Fenâfillâh Muhaldir!
Allâh’ta kendini yok etmek, “fenâfillâh” muhaldir!..
Zira, ikinci bir varlık yoktur ki, o ikinci varlık kendini Allâh’ta yok etsin!..
Bir Allâh, bir de sen(!) varsın!.. Sen, bu varlığını yok edecek bir şeyler yapacaksın da, o yukarıdaki Allâh’a ulaşacaksın?.. Yok öyle bir şey!..
Senin “nefs”ini tanıma olayın var!..
O yüzden de, Rasûlullâh (aleyhisselâm), hiçbir zaman, “fenâfillâh” diye bir şeyden söz etmemiştir; ve bu anlama gelecek bir kelime de kullanmamıştır.
Ama, Rasûlullâh (aleyhisselâm)’ın ağzından:
“Nefsini tanıyan Rabbini tanımış olur...”
Açıklaması ve hükmü çıkmıştır!..
Bu da tüm varlığın Vahdet esası üzerine ortada olduğunu açık seçik gösterir.
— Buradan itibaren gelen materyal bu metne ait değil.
(** [Produce], given what [metrics.Read] stores for each name. *)
Definition Produce (read : string → runtime_sample) : option (list (string * rebucketed)) :=
  produce_loop 0 (read <$> newRuntimeProducer).

(** A histogram as [runtime/metrics] documents it. *)
Definition runtime_histogram (s : runtime_sample) : Prop :=
  match s with
  | Some (counts, buckets) => length buckets = S (length counts) ∧ ascending buckets
  | None => True
  end.

(** Every supported histogram is produced, under its own name and with every
    observation; one this Go version does not support is left out. *)
Lemma Produce_complete (read : string → runtime_sample) :
  (∀ name, runtime_histogram (read name)) →
  ∃ out, Produce read = Some out ∧
    (fst <$> out) = omap (λ h, (λ _, snd h) <$> read (fst h)) runtimeHistograms ∧
    ∀ name source counts buckets, (source, name) ∈ runtimeHistograms → read source = Some (counts, buckets) →
      ∃ r, (name, r) ∈ out ∧ rb_count r = wrap_u64 (foldr Z.add 0 counts).
Proof.
  intros Hwf. unfold Produce, newRuntimeProducer, runtimeHistograms. cbn [fmap list_fmap fst].
  pose proof (Hwf "/sched/latencies:seconds") as H1. pose proof (Hwf "/sched/pauses/total/gc:seconds") as H2.
  assert (∀ counts buckets, runtime_histogram (Some (counts, buckets)) →
    ∃ r, rebucket counts buckets runtimeLatencyBounds = Some r ∧ rb_count r = wrap_u64 (foldr Z.add 0 counts)) as Hr.
  { intros counts buckets [Hl Ha]. destruct (rebucket_exact counts buckets runtimeLatencyBounds Hl Ha)
      as (r & ? & _ & ? & _). by exists r. }
  destruct (read "/sched/latencies:seconds") as [[c1 b1]|] eqn:E1,
    (read "/sched/pauses/total/gc:seconds") as [[c2 b2]|] eqn:E2;
    repeat match goal with Hh : runtime_histogram (Some _) |- _ => apply Hr in Hh as (? & ? & ?) end;
    cbn [produce_loop runtimeHistograms lookup list_lookup mbind option_bind snd];
    repeat match goal with Hh : rebucket _ _ _ = Some _ |- _ => rewrite Hh; clear Hh end;
    cbn; rewrite ?E1, ?E2; cbn; eexists; (split; [reflexivity|]); (split; [reflexivity|]);
    intros name source counts buckets Hin Hread; set_unfold in Hin; destruct Hin as [[= -> ->]|[[= -> ->]|[]]];
    simplify_eq; eexists; (split; [|eassumption]); set_solver.
Qed.
(* ===== verification/Ops.v ===== *)
(** * The operational endpoint: internal/ops/ops.go

    The routes of [Handler] and what they answer. [http.ServeMux] is modelled
    for the patterns registered here and a path that is already clean: it
    redirects any other path. Prometheus's and pprof's handlers are not
    modelled; only that a request reaches them. *)

From S2P Require Import Prelude.
From Stdlib Require Import Ascii.
Local Open Scope string_scope.
Local Open Scope list_scope.
Local Open Scope Z_scope.

(** [Config]: whether there is a metrics handler, what [Ready] reports when it
    is set, and [Pprof]. *)
Record opsConfig : Type := mkOpsHandler {
  op_metrics : bool;
  op_ready : option bool;
  op_pprof : bool
}.

(** An answer: a status and body of [writeStatus], a handler of another
    package, a redirect of the mux, or its own 404 and 405. *)
Inductive opsAnswer : Type :=
| OpsStatus (code : Z) (body : string)
| OpsMetrics
| OpsPprof (handler : string)
| OpsRedirect (path : string)
| OpsNotFound
| OpsMethodNotAllowed.

#[export] Instance opsAnswer_eq_dec : EqDecision opsAnswer.
Proof. solve_decision. Defined.

Definition writeStatus (code : Z) (body : string) : opsAnswer := OpsStatus code (body +:+ String "010"%char "").

(** A "GET" pattern also matches HEAD; another method on its path is 405. *)
Definition get (method : string) (answer : opsAnswer) : opsAnswer :=
  if decide (method = "GET" ∨ method = "HEAD") then answer else OpsMethodNotAllowed.

(** The patterns of pprof: a path's own, or the subtree's index. *)
Definition pprof_route (path : string) : opsAnswer :=
  if decide (path = "/debug/pprof/cmdline") then OpsPprof "Cmdline"
  else if decide (path = "/debug/pprof/profile") then OpsPprof "Profile"
  else if decide (path = "/debug/pprof/symbol") then OpsPprof "Symbol"
  else if decide (path = "/debug/pprof/trace") then OpsPprof "Trace"
  else if has_prefix "/debug/pprof/" path then OpsPprof "Index"
  else if decide (path = "/debug/pprof") then OpsRedirect "/debug/pprof/"
  else OpsNotFound.

Definition Handler (cfg : opsConfig) (method path : string) : opsAnswer :=
  if decide (path = "/metrics") then if op_metrics cfg then get method OpsMetrics else OpsNotFound
  else if decide (path = "/healthz") then get method (writeStatus 200 "ok")
  else if decide (path = "/readyz") then
    get method (match op_ready cfg with
                | Some true => writeStatus 200 "ready"
                | _ => writeStatus 503 "not ready"
                end)
  else if op_pprof cfg then pprof_route path
  else OpsNotFound.

(** Profiles are served only when they are enabled. *)
Lemma pprof_opt_in cfg method path name : Handler cfg method path = OpsPprof name → op_pprof cfg = true.
Proof.
  unfold Handler, get. destruct (decide (path = "/metrics")); [by destruct (op_metrics cfg); [destruct (decide _)|]|].
  destruct (decide _); [by destruct (decide _)|]. destruct (decide _).
  - destruct (decide _); [|done]. by destruct (op_ready cfg) as [[]|].
  - by destruct (op_pprof cfg).
Qed.

(** Ready exactly when the process says so, and alive whatever it says. *)
Lemma readyz_answers cfg :
  Handler cfg "GET" "/healthz" = writeStatus 200 "ok" ∧
  (Handler cfg "GET" "/readyz" = writeStatus 200 "ready" ↔ op_ready cfg = Some true).
Proof. destruct cfg as [? [[]|] ?]; split; try reflexivity; split; (done || discriminate). Qed.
Dolayısıyla, vehmini terk edip, kendi hakikatini tanımaktır, esas olan...
Senin kendinde, vehminin meydana getirdiği, var olmayan şeyleri var kabul etme hâlleri vardır; ve sen de sık sık bu hâllere düşersin!..
Seni vesvese sarar; vehmin, gerçekte var olmayan şeyleri, sana var kabul ettirir!..
İşte bu var olmayıp da var kabul ettiğin şeylerin en başında -nefsinin bürünmüş olduğu hâller dolayısıyla- benim evim, benim arabam, benim kocam, benim babam, benim anam, benim vatanım vs. gibi kabuller yer alır. Oysa gerçekte “sen” yokken, nerede senin nesnelerin olacak?..
Aslında “nefs”in için, hiçbiri “var” hükmünde değildir. Ama sen bunlara bağlı olup, bunların gayrında olduğun için sen bal gibi, benim, benim der uzatır gidersin. Sonsuza kadar böylece gider.